顿了顿,继而摇头长叹:“没有出息的男人在哪里都没有出息。”
卿衡之:“…”
他认真道:“我不会一直在翰林院的。”
云奚倒不知道卿衡之在努力把自己划出“没有出息的男人”的范围,他凑近些,把下巴垫在卿衡之膝上,眼睛亮晶晶,“再再前面那些个,也有故事吗?”
卿衡之:“…有。”
便认认真真,都一个个挑出来与他说了,恍惚间,他好似又身处学堂,在给学生们讲课。
说了五六七八个,外边夜色便彻底沉下去,云奚越听越困,他打了个哈欠,“卿郎,走吧,我们去睡觉吧。”
卿衡之一怔:“…等等。”
云奚:“还有什么故事吗?明天再说吧。”
卿衡之艰涩道:“不是故事,我还有话还没说完。”
云奚已经起身,伸了个懒腰:“那你说。
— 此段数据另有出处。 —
(* ===== verification/TranscriptRepair.v ===== *)
(** * Repair of tool-call pairing at hydration
      ([crates/context/src/transcript_repair.rs])

    A crash in the middle of a tool batch leaves calls without results, and old
    transcripts reuse call ids; providers refuse both.  The repair renames
    repeated ids, drops results that answer nothing, fills in the missing ones
    and moves each result below its call. *)
From S2P Require Import Prelude Message.
Import Message.

Module TranscriptRepair.

Definition INTERRUPTED_TOOL_RESULT_BODY : string :=
  "[tool execution was interrupted by a crash or restart before it produced a result]".
Definition REPEATED_CALL_ID_SEPARATOR : string := "_".
Definition FIRST_REPEAT_ORDINAL : nat := 2.

Record ToolPairingRepair := mk_repair {
  messages : list ChatMessage;
  fills : list ChatMessage;
  orphan_result_ids : list string;
  duplicate_result_ids : list string;
  renamed_call_ids : list string;
}.

Record CallSlot := mk_slot {
  original : string;
  renamed : string;
  message : nat;
  answered : bool;
}.

Definition set_content (c : list ContentBlock) (m : ChatMessage) : ChatMessage :=
  mk_msg (role m) c (platform_msg_id m) (source m).

(** ** Disambiguation of repeated call ids *)

Definition repeat_id (id : string) (n : nat) : string :=
  (id +:+ REPEATED_CALL_ID_SEPARATOR +:+ pretty (N.of_nat n))%string.

(** The source searches [2..] without a bound; one more candidate than there
    are taken ids is enough (lemma [unused_repeat_id_fresh]). *)
Definition unused_repeat_id (id : string) (taken : gset string) : string :=
  default id
    (find_first (fun candidate => bool_decide (candidate ∉ taken))
       (map (repeat_id id) (seq FIRST_REPEAT_ORDINAL (S (size taken))))).

(** The position of the call that a result with [id] answers. *)
Definition pairing_call (calls : list CallSlot) (id : string) (is_fill : bool) : option nat :=
  let by_window_id :=
    if is_fill then rposition (fun c => negb (answered c) && String.eqb (renamed c) id) calls
    else None in
  match by_window_id with
  | Some i => Some i
  | None =>
      match last calls with
      | None => None
      | Some latest =>
          let start :=
            match rposition (fun c => negb (Nat.eqb (message c) (message latest))) calls with
            | Some i => S i
            | None => 0
            end in
          Nat.add start <$>
            position (fun c => negb (answered c) && String.eqb (original c) id) (drop start calls)
      end
  end.

Record Disamb := mk_disamb {
  taken : gset string;
  calls : list CallSlot;
  renames : list string;
}.

Definition mark_answered (c : CallSlot) : CallSlot :=
  mk_slot (original c) (renamed c) (message c) true.

Definition disamb_block (index : nat) (st : Disamb) (b : ContentBlock) : Disamb * ContentBlock :=
  match b with
  | ToolUse id name inp sig =>
      let repeated := bool_decide (id ∈ taken st) in
      let id' := if repeated then unused_repeat_id id (taken st) else id in
      (mk_disamb ({[id']} ∪ taken st) (calls st ++ [mk_slot id id' index false])
         (if repeated then renames st ++ [id] else renames st),
       ToolUse id' name inp sig)
  | ToolResult id body meta =>
      let is_fill := Str.contains INTERRUPTED_TOOL_RESULT_BODY body in
      match pairing_call (calls st) id is_fill with
      | Some i =>
          match calls st !! i with
          | Some c =>
              (mk_disamb (taken st) (<[i := mark_answered c]> (calls st)) (renames st),
               ToolResult (renamed c) body meta)
          | None => (st, b)
          end
      | None => (st, b)
      end
  | _ => (st, b)
  end.

Definition disamb_row (st : nat * Disamb) (m : ChatMessage) : (nat * Disamb) * ChatMessage :=
  let '(index, st) := st in
  let '(st, c) := map_accum (disamb_block index) st (content m) in
  ((S index, st), set_content c m).

Definition call_id_of (b : ContentBlock) : option string :=
  match b with ToolUse id _ _ _ => Some id | _ => None end.
Definition call_ids (m : ChatMessage) : list string := omap call_id_of (content m).
Definition all_call_ids (ms : list ChatMessage) : list string := concat (map call_ids ms).

(** [any(.. !seen.insert(id))]: some id occurs twice. *)
Definition has_repeats (ids : list string) : bool := negb (bool_decide (NoDup ids)).

Definition disambiguate_repeated_call_ids (ms : list ChatMessage)
    : list ChatMessage * list string :=
  if has_repeats (all_call_ids ms) then
    let '((_, st), ms') := map_accum disamb_row (0, mk_disamb ∅ [] []) ms in
    (ms', renames st)
  else (ms, []).

(** ** Quarantine *)

Definition is_result (b : ContentBlock) : bool :=
  match b with ToolResult _ _ _ => true | _ => false end.
Definition is_tool_result_row (m : ChatMessage) : bool :=
  match content m with [] => false | _ => forallb is_result (content m) end.
Definition result_id_of (b : ContentBlock) : option string :=
  match b with ToolResult id _ _ => Some id | _ => None end.
Definition result_ids (m : ChatMessage) : list string := omap result_id_of (content m).
Definition all_result_ids (ms : list ChatMessage) : list string := concat (map result_ids ms).

Definition synthetic_fill (id tool_name : string) : ChatMessage :=
  tool_result_with_meta id (wrap_tool_output tool_name INTERRUPTED_TOOL_RESULT_BODY []) None.

Record Quarantine := mk_quar {
  seen_result_ids : gset string;
  orphans : list string;
  duplicates : list string;
}.

Definition quar_block (tool_use_ids : gset string) (q : Quarantine) (b : ContentBlock)
    : Quarantine * bool :=
  match b with
  | ToolResult id _ _ =>
      if negb (bool_decide (id ∈ tool_use_ids)) then
        (mk_quar (seen_result_ids q) (orphans q ++ [id]) (duplicates q), false)
      else if bool_decide (id ∈ seen_result_ids q) then
        (mk_quar (seen_result_ids q) (orphans q) (duplicates q ++ [id]), false)
      else (mk_quar ({[id]} ∪ seen_result_ids q) (orphans q) (duplicates q), true)
  | _ => (q, true)
  end.

Definition quar_row (tool_use_ids : gset string) (q : Quarantine) (m : ChatMessage)
    : Quarantine * ChatMessage :=
  let '(q, c) := retain_accum (quar_block tool_use_ids) q (content m) in
  (q, set_content c m).

Definition nonempty (m : ChatMessage) : bool :=
  match content m with [] => false | _ => true end.

Definition quarantine_invalid_results (ms : list ChatMessage)
    : list ChatMessage * list string * list string :=
  let tool_use_ids := list_to_set (all_call_ids ms) in
  let '(q, ms) := map_accum (quar_row tool_use_ids) (mk_quar ∅ [] []) ms in
  (List.filter nonempty ms, orphans q, duplicates q).

(** ** Repair *)

(** [entry(id).or_insert(i)] over the rows in order: the first row wins. *)
Definition index_row (acc : nat * gmap string nat) (m : ChatMessage) : nat * gmap string nat :=
  let '(i, idx) := acc in
  (S i,
   if is_tool_result_row m then
     foldl (fun idx id => match idx !! id with Some _ => idx | None => <[id := i]> idx end)
       idx (result_ids m)
   else idx).
Definition row_of_id (ms : list ChatMessage) : gmap string nat :=
  snd (foldl index_row (0, ∅) ms).

(** The healthy-shape scan: state is (needs repair, ids awaiting a result). *)
Definition scan_id (st : bool * gset string) (id : string) : bool * gset string :=
  let '(bad, expected) := st in (bad || negb (bool_decide (id ∈ expected)), expected ∖ {[id]}).

Definition scan_row (st : bool * gset string) (m : ChatMessage) : bool * gset string :=
  let '(bad, expected) := st in
  if is_tool_result_row m then
    foldl scan_id (bad, expected) (result_ids m)
  else (bad || negb (bool_decide (expected = ∅)), list_to_set (call_ids m)).
Definition needs_repair (ms : list ChatMessage) : bool :=
  let '(bad, expected) := foldl scan_row (false, ∅) ms in
  bad || negb (bool_decide (expected = ∅)).

Definition uses (m : ChatMessage) : list (string * string) :=
  omap (fun b => match b with ToolUse id name _ _ => Some (id, name) | _ => None end) (content m).

Record Rebuild := mk_rebuild {
  consumed : gset nat;
  repaired : list ChatMessage;
  filled : list ChatMessage;
}.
”
卿衡之:“我、我想说…”
卿衡之能说出大段的话示爱,却不能直接将“我心悦你”直抒胸臆地说出来。
看着卿衡之那吞吞吐吐的样子,云奚懂了。
卿衡之是终于受不住良心的谴责了,要全盘托出谋杀亲夫的意图了。
也是,读书人做点亏心事就闹得难受,怪不得还说那么多夫妻间非死即伤的故事呢。
原来如此。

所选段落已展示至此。